(* ===== verification/ContestantClaims.v ===== *)
(** * What the contestant guarantees

    The theorems about the main loop of [kern/contestant.cpp], against the
    interface [Lwip] and its law, and an instance of the interface. *)

From S2P Require Import Prelude Solver SolverProofs SolverCorrect SolverClaims Contestant ContestantProofs.

(** A stack that hands out the first unused block and notifies on abort. *)
#[export] Instance lwip_fresh : Lwip := {|
  tcp_new m := if decide (m !! 1 = None) then Some 1
               else if decide (m !! 2 = None) then Some 2 else None;
  abort_notifies _ := true
|}.

#[export] Instance lwip_fresh_laws : LwipLaws lwip_fresh.
Proof.
  split. intros m Hm. cbn. case_decide as E1; [by exists 1|]. case_decide as E2; [by exists 2|].
  exfalso. destruct (m !! 1) as [x|] eqn:Hx; [|done]. apply E2. destruct (m !! 2) as [y|] eqn:Hy; [|done]. exfalso.
  set (m2 := {[1 := x; 2 := y]} : gmap Z pcb).
  assert (size m2 <= size m)%nat as Hs.
  { apply map_subseteq_size. apply map_subseteq_spec. intros k z. unfold m2.
    rewrite lookup_insert_Some, lookup_singleton_Some. intros [[<- <-]|(_ & <- & <-)]; done. }
  unfold m2 in Hs. rewrite map_size_insert_None in Hs by done. rewrite map_size_singleton in Hs. lia.
Qed.

Section claims.
Context `{L : Lwip} `{LL : !LwipLaws L}.
Variable rdtsc : nat -> Z.
Variable quiet : bool.


(** C5: In every reachable state the control blocks held by the stack are
    exactly the two the pointers name: none before connecting, one while
    connecting to 10002, two afterwards, with the handshake status the state
    says. No connection is leaked by an abort or a failed handshake. *)
Theorem contestant_no_leak tsc_freq c :
  reachable rdtsc quiet tsc_freq c ->
  match state c with
  | S_NOT_CONNECTED => conn_10001 c = None /\ conn_10002 c = None /\ pcbs c = ∅
  | S_CONNECTING_10002 => exists q, conn_10001 c = None /\ conn_10002 c = Some q /\
      pcbs c = {[ q := mkPcb 10002 false ]}
  | S_CONNECTING_10001 => exists p q, conn_10001 c = Some p /\ conn_10002 c = Some q /\
      p <> q /\ pcbs c = {[ p := mkPcb 10001 false; q := mkPcb 10002 true ]}
  | S_CONNECTED => exists p q, conn_10001 c = Some p /\ conn_10002 c = Some q /\
      p <> q /\ pcbs c = {[ p := mkPcb 10001 true; q := mkPcb 10002 true ]}
  | S_ABORT_NEXT_TICK => False
  end.
Proof.
  intros Hr. destruct (reachable_top_inv rdtsc quiet tsc_freq c Hr)
    as [[_ (b1 & b2 & [Hm Hd] & Hs)] Hna].
  unfold state_ok in Hs. destruct (state c); [| | | |done].
  - destruct Hs as [E1 E2]. rewrite Hm, E1, E2. cbn. by rewrite (left_id_L ∅ (∪)).
  - destruct Hs as (E1 & [q Eq] & ->). exists q. rewrite Hm, E1, Eq. cbn.
    by rewrite (left_id_L ∅ (∪)).
  - destruct Hs as ([p Ep] & [q Eq] & -> & ->). exists p, q. rewrite Hm, Ep, Eq. cbn.
    split_and!; [done|done| |]; [|by rewrite insert_union_singleton_l].
    intros ->. by apply (Hd q).
  - destruct Hs as ([p Ep] & [q Eq] & -> & ->). exists p, q. rewrite Hm, Ep, Eq. cbn.
    split_and!; [done|done| |]; [|by rewrite insert_union_singleton_l].
    intros ->. by apply (Hd q).
Qed.


(** C8: An abort is always recovered from: whatever callbacks led to
    [S_ABORT_NEXT_TICK], the tick releases every control block, clears both
    pointers and returns to [S_NOT_CONNECTED], and the next tick with an
    address starts connecting to 10002. *)
Theorem abort_recovers has_ip c :
  inv c -> state c = S_ABORT_NEXT_TICK ->
  exists c' c'', contestant_tick has_ip c = Some c' /\
    state c' = S_NOT_CONNECTED /\ conn_10001 c' = None /\ conn_10002 c' = None /\ pcbs c' = ∅ /\
    contestant_tick true c' = Some c'' /\ state c'' = S_CONNECTING_10002 /\ top_inv c''.
Proof.
  intros Hi Hst.
  destruct (tick_abort_spec has_ip c Hi Hst) as (c' & E & Hi' & Hs & E1 & E2 & Em & _).
  destruct (start_connecting_inv c' Hi' Hs) as (c'' & E' & Ht & Hs').
  exists c', c''. split_and!; try done. unfold contestant_tick. by rewrite Hs.
Qed.

(** A turn whose packet completes the pending handshake. *)
Lemma handshake_turn tsc_freq c p :
  reachable rdtsc quiet tsc_freq c -> enabled (ev_connected p) c = true ->
  exists c', iteration rdtsc quiet [0] true [ev_connected p] [] true c = Some (inr c') /\
    reachable rdtsc quiet tsc_freq c' /\
    state c' = match state c with S_CONNECTING_10002 => S_CONNECTING_10001 | _ => S_CONNECTED end.
Proof.
  intros Hr He. pose proof (reachable_top_inv rdtsc quiet tsc_freq c Hr) as Ht.
  destruct (deliver_connected_inv rdtsc quiet p c Ht He) as (c1 & Hd & Hi1 & Hs1).
  assert (iteration rdtsc quiet [0] true [ev_connected p] [] true c = Some (inr c1)) as Hit.
  { unfold iteration. change (is_reboot_packet [0]) with false.
    cbn [length Nat.eqb negb andb deliver_all]. rewrite Hd. cbn [mbind option_bind].
    unfold contestant_tick. rewrite Hs1. by destruct (state c). }
  exists c1. split; [exact Hit|]. split; [|exact Hs1].
  apply (reach_turn rdtsc quiet tsc_freq c c1 [0] true [ev_connected p] [] true Hr); [|exact Hit].
  split; [done|]. split; [by split_and!|]. done.
Qed.

Lemma connecting_10002_enabled tsc_freq c :
  reachable rdtsc quiet tsc_freq c -> state c = S_CONNECTING_10002 ->
  exists q, enabled (ev_connected q) c = true.
Proof.
  intros Hr Hst. destruct (reachable_top_inv rdtsc quiet tsc_freq c Hr)
    as [[_ (b1 & b2 & Ho & Hs)] _].
  unfold state_ok in Hs. rewrite Hst in Hs. destruct Hs as (_ & [q Eq] & ->). exists q. cbn.
  by rewrite (proj2 (owned_lookup _ _ _ q _ Ho) (or_intror (conj Eq eq_refl))).
Qed.

Lemma connecting_10001_enabled tsc_freq c :
  reachable rdtsc quiet tsc_freq c -> state c = S_CONNECTING_10001 ->
  exists q, enabled (ev_connected q) c = true.
Proof.
  intros Hr Hst. destruct (reachable_top_inv rdtsc quiet tsc_freq c Hr)
    as [[_ (b1 & b2 & Ho & Hs)] _].
  unfold state_ok in Hs. rewrite Hst in Hs. destruct Hs as ([q Eq] & _ & -> & _). exists q. cbn.
  by rewrite (proj2 (owned_lookup _ _ _ q _ Ho) (or_introl (conj Eq eq_refl))).
Qed.

Lemma connect_turns tsc_freq c :
  reachable rdtsc quiet tsc_freq c -> state c = S_NOT_CONNECTED ->
  exists c1 c2 c3 q p,
    iteration rdtsc quiet [] true [] [] true c = Some (inr c1) /\
    state c1 = S_CONNECTING_10002 /\
    iteration rdtsc quiet [0] true [ev_connected q] [] true c1 = Some (inr c2) /\
    state c2 = S_CONNECTING_10001 /\
    iteration rdtsc quiet [0] true [ev_connected p] [] true c2 = Some (inr c3) /\
    state c3 = S_CONNECTED /\ reachable rdtsc quiet tsc_freq c3.
Proof.
  intros Hr Hst. pose proof (reachable_top_inv rdtsc quiet tsc_freq c Hr) as [Hi _].
  destruct (start_connecting_inv c Hi Hst) as (c1 & Hc1 & _ & Hs1).
  assert (iteration rdtsc quiet [] true [] [] true c = Some (inr c1)) as Hit.
  { unfold iteration. cbn [deliver_all is_reboot_packet length Nat.eqb negb andb].
    change (is_reboot_packet []) with false. cbn [mbind option_bind].
    unfold contestant_tick. by rewrite Hst, Hc1. }
  assert (reachable rdtsc quiet tsc_freq c1) as Hr1.
  { apply (reach_turn rdtsc quiet tsc_freq c c1 [] true [] [] true Hr); [by split_and!|exact Hit]. }
  destruct (connecting_10002_enabled tsc_freq c1 Hr1 Hs1) as (q & Hq).
  destruct (handshake_turn tsc_freq c1 q Hr1 Hq) as (c2 & Hit2 & Hr2 & Hs2). rewrite Hs1 in Hs2.
  destruct (connecting_10001_enabled tsc_freq c2 Hr2 Hs2) as (p & Hp).
  destruct (handshake_turn tsc_freq c2 p Hr2 Hp) as (c3 & Hit3 & Hr3 & Hs3). rewrite Hs2 in Hs3.
  by exists c1, c2, c3, q, p.
Qed.

(** C9: Progress: from any reachable unconnected state with an address, one
    idle turn and the two handshakes of the stack lead to [S_CONNECTED]. *)
Theorem contestant_connects tsc_freq c :
  reachable rdtsc quiet tsc_freq c -> state c = S_NOT_CONNECTED ->
  exists c1 c2 c3 q p,
    iteration rdtsc quiet [] true [] [] true c = Some (inr c1) /\
    state c1 = S_CONNECTING_10002 /\
    iteration rdtsc quiet [0] true [ev_connected q] [] true c1 = Some (inr c2) /\
    state c2 = S_CONNECTING_10001 /\
    iteration rdtsc quiet [0] true [ev_connected p] [] true c2 = Some (inr c3) /\
    state c3 = S_CONNECTED /\ reachable rdtsc quiet tsc_freq c3.
Proof. apply connect_turns. Qed.
End claims.

(** ** Witnesses *)

Lemma reachable_first :
  exists c, reachable (fun _ => 0) false 3000000000 c /\ state c = S_NOT_CONNECTED.
Proof.
  destruct (contestant_init_inv (fun _ => 0) false 3000000000) as (c & Hc & _ & Hs).
  exists c. split; [by apply reach_init|exact Hs].
Qed.

Lemma quiet_turn c : turn_ok (fun _ => 0) false [] [] c.
Proof. by split_and!. Qed.


Lemma reachable_connected :
  exists c q, reachable (fun _ => 0) false 3000000000 c /\ state c = S_CONNECTED /\
    conn_10002 c = Some q.
Proof.
  destruct reachable_first as (c & Hr & Hs).
  destruct (connect_turns (fun _ => 0) false 3000000000 c Hr Hs)
    as (c1 & c2 & c3 & q & p & _ & _ & _ & _ & _ & Hs3 & Hr3).
  destruct (reachable_top_inv _ _ _ c3 Hr3) as [[_ (b1 & b2 & Ho & Hk)] _].
  unfold state_ok in Hk. rewrite Hs3 in Hk. destruct Hk as (_ & [r Er] & _).
  exists c3, r. split; [exact Hr3|]. by split.
Qed.

Lemma contestant_no_leak_witness :
  exists c, reachable (fun _ => 0) false 3000000000 c /\
    match state c with S_ABORT_NEXT_TICK => False | _ => True end.
Proof.
  destruct reachable_connected as (c & q & Hr & _ & _). exists c. split; [exact Hr|].
  pose proof (contestant_no_leak (fun _ => 0) false 3000000000 c Hr) as Hn.
  destruct (state c); [exact I|exact I|exact I|exact I|exact Hn].
Defined.


Lemma abort_recovers_witness :
  exists c c' c'', state c = S_ABORT_NEXT_TICK /\ contestant_tick false c = Some c' /\
    state c' = S_NOT_CONNECTED /\ pcbs c' = ∅ /\ contestant_tick true c' = Some c'' /\
    state c'' = S_CONNECTING_10002.
Proof.
  destruct reachable_connected as (c & q & Hr & Hs & Hq).
  destruct (reachable_top_inv _ _ _ c Hr) as [Hi _].
  pose proof (tcp_recv_fn_10002_inv q None c Hi) as Ha.
  destruct (abort_recovers false (tcp_recv_fn_10002 q None c) Ha eq_refl)
    as (c' & c'' & E & E1 & _ & _ & E2 & E3 & E4 & _).
  exists (tcp_recv_fn_10002 q None c), c', c''. split; [reflexivity|]. split; [exact E|].
  split; [exact E1|]. split; [exact E2|]. split; [exact E3|exact E4].
Defined.

Lemma contestant_connects_witness :
  exists c c3, reachable (fun _ => 0) false 3000000000 c /\ state c = S_NOT_CONNECTED /\
    state c3 = S_CONNECTED.
Proof.
  destruct reachable_first as (c & Hr & Hs).
  destruct (contestant_connects (fun _ => 0) false 3000000000 c Hr Hs)
    as (c1 & c2 & c3 & q & p & _ & _ & _ & _ & _ & Hs3 & Hr3).
  exists c, c3. split; [exact Hr|]. split; [exact Hs|exact Hs3].
Defined.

--- Aim of the exercise ---
Among the records, how many lines include the string "length"? State the number and add nothing.

--- Exercise solution ---
2